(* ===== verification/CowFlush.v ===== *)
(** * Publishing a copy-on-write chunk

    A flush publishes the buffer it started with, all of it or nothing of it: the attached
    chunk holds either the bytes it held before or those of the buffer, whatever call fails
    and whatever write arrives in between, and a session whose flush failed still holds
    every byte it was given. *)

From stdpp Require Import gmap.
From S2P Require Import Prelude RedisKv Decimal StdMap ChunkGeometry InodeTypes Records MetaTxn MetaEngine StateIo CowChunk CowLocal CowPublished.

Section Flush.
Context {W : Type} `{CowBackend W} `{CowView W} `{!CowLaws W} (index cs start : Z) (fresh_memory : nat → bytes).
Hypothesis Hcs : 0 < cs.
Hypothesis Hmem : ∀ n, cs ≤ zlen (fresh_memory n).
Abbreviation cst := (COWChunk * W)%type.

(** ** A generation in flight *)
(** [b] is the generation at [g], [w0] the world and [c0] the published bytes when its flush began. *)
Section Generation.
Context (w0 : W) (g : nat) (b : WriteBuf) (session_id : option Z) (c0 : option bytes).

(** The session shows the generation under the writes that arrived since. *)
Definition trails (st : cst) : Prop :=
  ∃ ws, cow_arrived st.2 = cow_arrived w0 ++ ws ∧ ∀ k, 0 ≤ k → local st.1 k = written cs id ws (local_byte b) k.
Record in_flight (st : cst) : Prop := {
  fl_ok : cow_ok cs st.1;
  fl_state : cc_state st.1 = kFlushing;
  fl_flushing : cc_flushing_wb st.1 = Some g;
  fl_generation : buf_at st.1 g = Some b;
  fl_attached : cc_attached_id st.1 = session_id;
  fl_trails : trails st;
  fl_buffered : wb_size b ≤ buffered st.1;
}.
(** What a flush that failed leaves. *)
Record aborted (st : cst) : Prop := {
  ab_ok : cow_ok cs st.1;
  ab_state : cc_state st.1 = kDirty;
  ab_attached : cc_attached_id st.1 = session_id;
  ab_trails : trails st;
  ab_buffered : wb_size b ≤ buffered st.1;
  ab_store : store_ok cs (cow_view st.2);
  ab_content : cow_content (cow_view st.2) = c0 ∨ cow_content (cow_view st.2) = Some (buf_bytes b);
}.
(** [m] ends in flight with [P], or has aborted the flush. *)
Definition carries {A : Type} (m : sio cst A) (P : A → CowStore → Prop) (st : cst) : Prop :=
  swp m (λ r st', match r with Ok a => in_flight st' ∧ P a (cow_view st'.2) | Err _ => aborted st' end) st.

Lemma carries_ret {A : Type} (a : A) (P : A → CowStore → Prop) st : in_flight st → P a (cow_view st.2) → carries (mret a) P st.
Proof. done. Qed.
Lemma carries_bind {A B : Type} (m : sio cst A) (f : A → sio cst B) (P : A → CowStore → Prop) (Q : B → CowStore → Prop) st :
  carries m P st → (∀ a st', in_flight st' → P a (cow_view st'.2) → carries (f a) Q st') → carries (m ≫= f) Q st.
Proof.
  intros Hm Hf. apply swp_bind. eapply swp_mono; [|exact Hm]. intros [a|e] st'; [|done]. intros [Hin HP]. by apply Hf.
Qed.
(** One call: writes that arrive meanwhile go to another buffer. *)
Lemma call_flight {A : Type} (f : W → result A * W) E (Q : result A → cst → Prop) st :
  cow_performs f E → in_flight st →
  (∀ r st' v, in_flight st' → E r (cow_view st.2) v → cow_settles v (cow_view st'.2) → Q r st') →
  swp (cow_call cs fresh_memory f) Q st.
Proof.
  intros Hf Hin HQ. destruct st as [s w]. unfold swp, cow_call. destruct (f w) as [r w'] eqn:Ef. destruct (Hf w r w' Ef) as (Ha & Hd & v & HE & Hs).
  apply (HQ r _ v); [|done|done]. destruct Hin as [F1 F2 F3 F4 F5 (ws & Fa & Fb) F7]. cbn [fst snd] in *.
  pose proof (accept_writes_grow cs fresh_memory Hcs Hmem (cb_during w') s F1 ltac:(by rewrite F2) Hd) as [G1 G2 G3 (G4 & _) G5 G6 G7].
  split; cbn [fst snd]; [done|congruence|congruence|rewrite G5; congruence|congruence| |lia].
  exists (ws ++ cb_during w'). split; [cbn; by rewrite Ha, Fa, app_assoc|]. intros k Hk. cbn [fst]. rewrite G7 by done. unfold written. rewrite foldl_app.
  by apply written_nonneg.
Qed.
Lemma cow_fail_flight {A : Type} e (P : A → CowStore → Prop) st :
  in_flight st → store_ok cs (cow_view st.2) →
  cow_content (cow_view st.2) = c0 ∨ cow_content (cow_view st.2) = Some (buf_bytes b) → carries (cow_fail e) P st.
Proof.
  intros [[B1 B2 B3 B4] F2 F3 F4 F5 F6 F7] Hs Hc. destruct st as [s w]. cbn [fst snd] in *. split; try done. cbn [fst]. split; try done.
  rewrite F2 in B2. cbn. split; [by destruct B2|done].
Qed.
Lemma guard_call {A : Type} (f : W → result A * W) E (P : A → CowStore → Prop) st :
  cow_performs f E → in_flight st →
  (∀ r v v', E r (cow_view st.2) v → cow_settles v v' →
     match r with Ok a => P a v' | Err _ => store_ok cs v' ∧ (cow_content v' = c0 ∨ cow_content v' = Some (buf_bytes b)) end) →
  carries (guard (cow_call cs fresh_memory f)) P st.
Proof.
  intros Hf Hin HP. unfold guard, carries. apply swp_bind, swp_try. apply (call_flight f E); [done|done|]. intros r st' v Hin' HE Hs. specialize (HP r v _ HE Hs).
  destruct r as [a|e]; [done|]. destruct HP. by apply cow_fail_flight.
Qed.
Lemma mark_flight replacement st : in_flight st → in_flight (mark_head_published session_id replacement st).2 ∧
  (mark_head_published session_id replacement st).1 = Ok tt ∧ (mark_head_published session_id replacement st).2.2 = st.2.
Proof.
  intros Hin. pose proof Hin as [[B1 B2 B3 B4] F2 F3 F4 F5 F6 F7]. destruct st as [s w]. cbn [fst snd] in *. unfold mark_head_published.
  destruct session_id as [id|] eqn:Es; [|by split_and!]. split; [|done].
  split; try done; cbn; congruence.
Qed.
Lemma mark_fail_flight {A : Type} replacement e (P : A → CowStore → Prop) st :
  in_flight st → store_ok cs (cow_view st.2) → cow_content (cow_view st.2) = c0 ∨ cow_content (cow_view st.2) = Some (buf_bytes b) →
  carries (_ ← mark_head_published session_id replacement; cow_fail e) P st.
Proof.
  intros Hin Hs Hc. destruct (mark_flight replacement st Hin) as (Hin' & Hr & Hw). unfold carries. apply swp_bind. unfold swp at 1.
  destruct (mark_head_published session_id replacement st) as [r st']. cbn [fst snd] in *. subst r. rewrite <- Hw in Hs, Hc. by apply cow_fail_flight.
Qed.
^^^^^^^^^^^^^^^^
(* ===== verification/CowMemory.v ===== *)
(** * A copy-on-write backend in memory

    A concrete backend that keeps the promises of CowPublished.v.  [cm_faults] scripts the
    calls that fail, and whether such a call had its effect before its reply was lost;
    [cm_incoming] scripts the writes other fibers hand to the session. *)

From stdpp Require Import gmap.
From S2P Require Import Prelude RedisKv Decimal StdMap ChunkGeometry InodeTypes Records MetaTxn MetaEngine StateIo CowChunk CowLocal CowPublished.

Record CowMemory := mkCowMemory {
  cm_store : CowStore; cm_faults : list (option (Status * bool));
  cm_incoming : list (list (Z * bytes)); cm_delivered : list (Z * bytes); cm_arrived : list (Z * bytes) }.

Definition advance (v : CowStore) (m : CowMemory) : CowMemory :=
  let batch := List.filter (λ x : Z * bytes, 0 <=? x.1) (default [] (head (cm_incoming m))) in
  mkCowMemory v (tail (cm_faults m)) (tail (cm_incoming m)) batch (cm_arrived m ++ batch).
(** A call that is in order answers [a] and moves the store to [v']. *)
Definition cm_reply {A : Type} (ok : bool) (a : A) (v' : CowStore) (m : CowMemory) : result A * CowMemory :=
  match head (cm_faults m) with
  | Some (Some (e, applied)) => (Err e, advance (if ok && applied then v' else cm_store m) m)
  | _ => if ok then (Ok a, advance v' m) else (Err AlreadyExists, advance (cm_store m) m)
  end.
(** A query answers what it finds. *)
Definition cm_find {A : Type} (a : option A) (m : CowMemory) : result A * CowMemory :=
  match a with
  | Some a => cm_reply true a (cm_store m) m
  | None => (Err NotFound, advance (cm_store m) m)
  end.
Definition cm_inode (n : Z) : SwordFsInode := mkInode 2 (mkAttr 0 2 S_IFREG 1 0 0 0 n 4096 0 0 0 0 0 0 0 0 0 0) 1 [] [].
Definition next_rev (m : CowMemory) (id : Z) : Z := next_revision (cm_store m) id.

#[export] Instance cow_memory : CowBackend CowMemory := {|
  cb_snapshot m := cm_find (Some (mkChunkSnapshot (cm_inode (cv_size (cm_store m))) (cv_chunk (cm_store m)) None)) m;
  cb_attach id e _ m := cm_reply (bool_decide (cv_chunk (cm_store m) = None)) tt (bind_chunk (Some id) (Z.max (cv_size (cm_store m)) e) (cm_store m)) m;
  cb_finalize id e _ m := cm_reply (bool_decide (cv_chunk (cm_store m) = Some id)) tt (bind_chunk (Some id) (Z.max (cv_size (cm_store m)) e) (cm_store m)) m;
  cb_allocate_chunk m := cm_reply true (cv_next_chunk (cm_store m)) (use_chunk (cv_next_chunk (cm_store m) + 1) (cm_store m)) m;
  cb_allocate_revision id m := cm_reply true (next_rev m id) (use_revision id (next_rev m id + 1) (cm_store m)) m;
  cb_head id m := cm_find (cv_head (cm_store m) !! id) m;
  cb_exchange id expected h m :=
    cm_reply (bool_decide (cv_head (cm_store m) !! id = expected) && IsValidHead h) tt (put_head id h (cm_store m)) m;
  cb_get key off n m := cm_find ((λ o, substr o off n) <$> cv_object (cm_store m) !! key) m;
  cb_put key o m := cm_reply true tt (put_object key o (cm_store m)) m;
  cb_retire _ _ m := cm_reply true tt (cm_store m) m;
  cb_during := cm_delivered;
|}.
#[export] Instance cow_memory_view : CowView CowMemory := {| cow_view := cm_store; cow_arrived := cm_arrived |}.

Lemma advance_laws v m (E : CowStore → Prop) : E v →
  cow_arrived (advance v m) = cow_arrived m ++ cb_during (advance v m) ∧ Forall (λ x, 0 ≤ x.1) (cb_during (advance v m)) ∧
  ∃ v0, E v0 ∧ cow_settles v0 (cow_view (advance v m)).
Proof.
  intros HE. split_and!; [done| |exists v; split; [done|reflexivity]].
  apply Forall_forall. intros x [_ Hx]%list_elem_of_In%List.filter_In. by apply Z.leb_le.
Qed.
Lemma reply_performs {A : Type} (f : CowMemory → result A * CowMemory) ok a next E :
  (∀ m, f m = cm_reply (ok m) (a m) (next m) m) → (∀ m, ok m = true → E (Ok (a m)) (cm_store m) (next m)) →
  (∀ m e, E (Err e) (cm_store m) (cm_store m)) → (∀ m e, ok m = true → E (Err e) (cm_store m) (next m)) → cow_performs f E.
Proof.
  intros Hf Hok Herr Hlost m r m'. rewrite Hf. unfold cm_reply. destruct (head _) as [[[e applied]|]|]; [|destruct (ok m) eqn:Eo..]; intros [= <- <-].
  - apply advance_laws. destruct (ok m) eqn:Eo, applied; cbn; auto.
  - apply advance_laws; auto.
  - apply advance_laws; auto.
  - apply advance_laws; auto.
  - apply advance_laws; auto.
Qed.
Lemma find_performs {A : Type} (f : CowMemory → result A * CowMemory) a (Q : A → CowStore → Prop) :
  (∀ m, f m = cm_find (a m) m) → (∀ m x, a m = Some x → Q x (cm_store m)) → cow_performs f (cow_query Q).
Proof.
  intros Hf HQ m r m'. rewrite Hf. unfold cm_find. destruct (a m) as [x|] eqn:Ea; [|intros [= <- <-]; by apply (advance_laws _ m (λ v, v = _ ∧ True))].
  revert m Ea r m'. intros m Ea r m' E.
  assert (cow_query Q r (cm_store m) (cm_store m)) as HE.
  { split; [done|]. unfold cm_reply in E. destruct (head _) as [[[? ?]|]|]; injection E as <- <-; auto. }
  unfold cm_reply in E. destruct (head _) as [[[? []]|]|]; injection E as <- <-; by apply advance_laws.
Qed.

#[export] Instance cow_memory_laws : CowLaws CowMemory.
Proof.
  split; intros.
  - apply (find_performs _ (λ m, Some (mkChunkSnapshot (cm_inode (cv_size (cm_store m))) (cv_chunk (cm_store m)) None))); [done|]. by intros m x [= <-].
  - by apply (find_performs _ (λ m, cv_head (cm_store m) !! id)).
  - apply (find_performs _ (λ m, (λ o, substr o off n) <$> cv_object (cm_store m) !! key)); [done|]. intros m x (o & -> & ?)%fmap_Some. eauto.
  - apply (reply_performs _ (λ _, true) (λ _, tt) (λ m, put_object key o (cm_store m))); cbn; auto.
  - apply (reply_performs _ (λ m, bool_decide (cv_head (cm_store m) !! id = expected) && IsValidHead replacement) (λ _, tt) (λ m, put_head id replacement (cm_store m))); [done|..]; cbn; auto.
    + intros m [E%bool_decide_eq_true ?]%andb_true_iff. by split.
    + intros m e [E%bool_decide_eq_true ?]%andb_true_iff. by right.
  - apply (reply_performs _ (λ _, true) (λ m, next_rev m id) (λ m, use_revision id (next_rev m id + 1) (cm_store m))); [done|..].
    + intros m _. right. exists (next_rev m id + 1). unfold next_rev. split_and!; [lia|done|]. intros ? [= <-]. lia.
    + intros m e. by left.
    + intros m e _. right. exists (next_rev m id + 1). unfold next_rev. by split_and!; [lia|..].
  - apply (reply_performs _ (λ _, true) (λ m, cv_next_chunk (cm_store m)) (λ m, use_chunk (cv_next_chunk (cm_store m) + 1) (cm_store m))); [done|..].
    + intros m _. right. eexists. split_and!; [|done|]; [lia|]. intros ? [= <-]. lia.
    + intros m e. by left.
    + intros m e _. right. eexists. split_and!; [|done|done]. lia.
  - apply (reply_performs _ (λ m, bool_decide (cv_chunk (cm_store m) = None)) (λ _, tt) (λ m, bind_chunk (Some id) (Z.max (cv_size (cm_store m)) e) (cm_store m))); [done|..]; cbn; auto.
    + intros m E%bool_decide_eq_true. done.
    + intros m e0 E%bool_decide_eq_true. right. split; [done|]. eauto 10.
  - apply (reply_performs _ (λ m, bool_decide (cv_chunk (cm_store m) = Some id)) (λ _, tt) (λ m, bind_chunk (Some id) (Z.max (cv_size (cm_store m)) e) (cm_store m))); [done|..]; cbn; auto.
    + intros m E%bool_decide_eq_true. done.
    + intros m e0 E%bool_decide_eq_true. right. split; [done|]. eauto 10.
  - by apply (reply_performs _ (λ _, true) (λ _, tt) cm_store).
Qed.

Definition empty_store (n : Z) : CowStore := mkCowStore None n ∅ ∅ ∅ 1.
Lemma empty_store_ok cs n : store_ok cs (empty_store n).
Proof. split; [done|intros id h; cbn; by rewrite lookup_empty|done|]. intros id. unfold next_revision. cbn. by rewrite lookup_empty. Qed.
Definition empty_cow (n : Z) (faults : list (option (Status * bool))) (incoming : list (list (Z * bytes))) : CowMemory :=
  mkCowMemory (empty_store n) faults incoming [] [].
^^^^^^^^^^^^^^^^
### What you need to do
In the entries above, find each line with the string "mkCowMemory" and copy it.

### Solution to this exercise
Record CowMemory := mkCowMemory {
  mkCowMemory v (tail (cm_faults m)) (tail (cm_incoming m)) batch (cm_arrived m ++ batch).
  mkCowMemory (empty_store n) faults incoming [] [].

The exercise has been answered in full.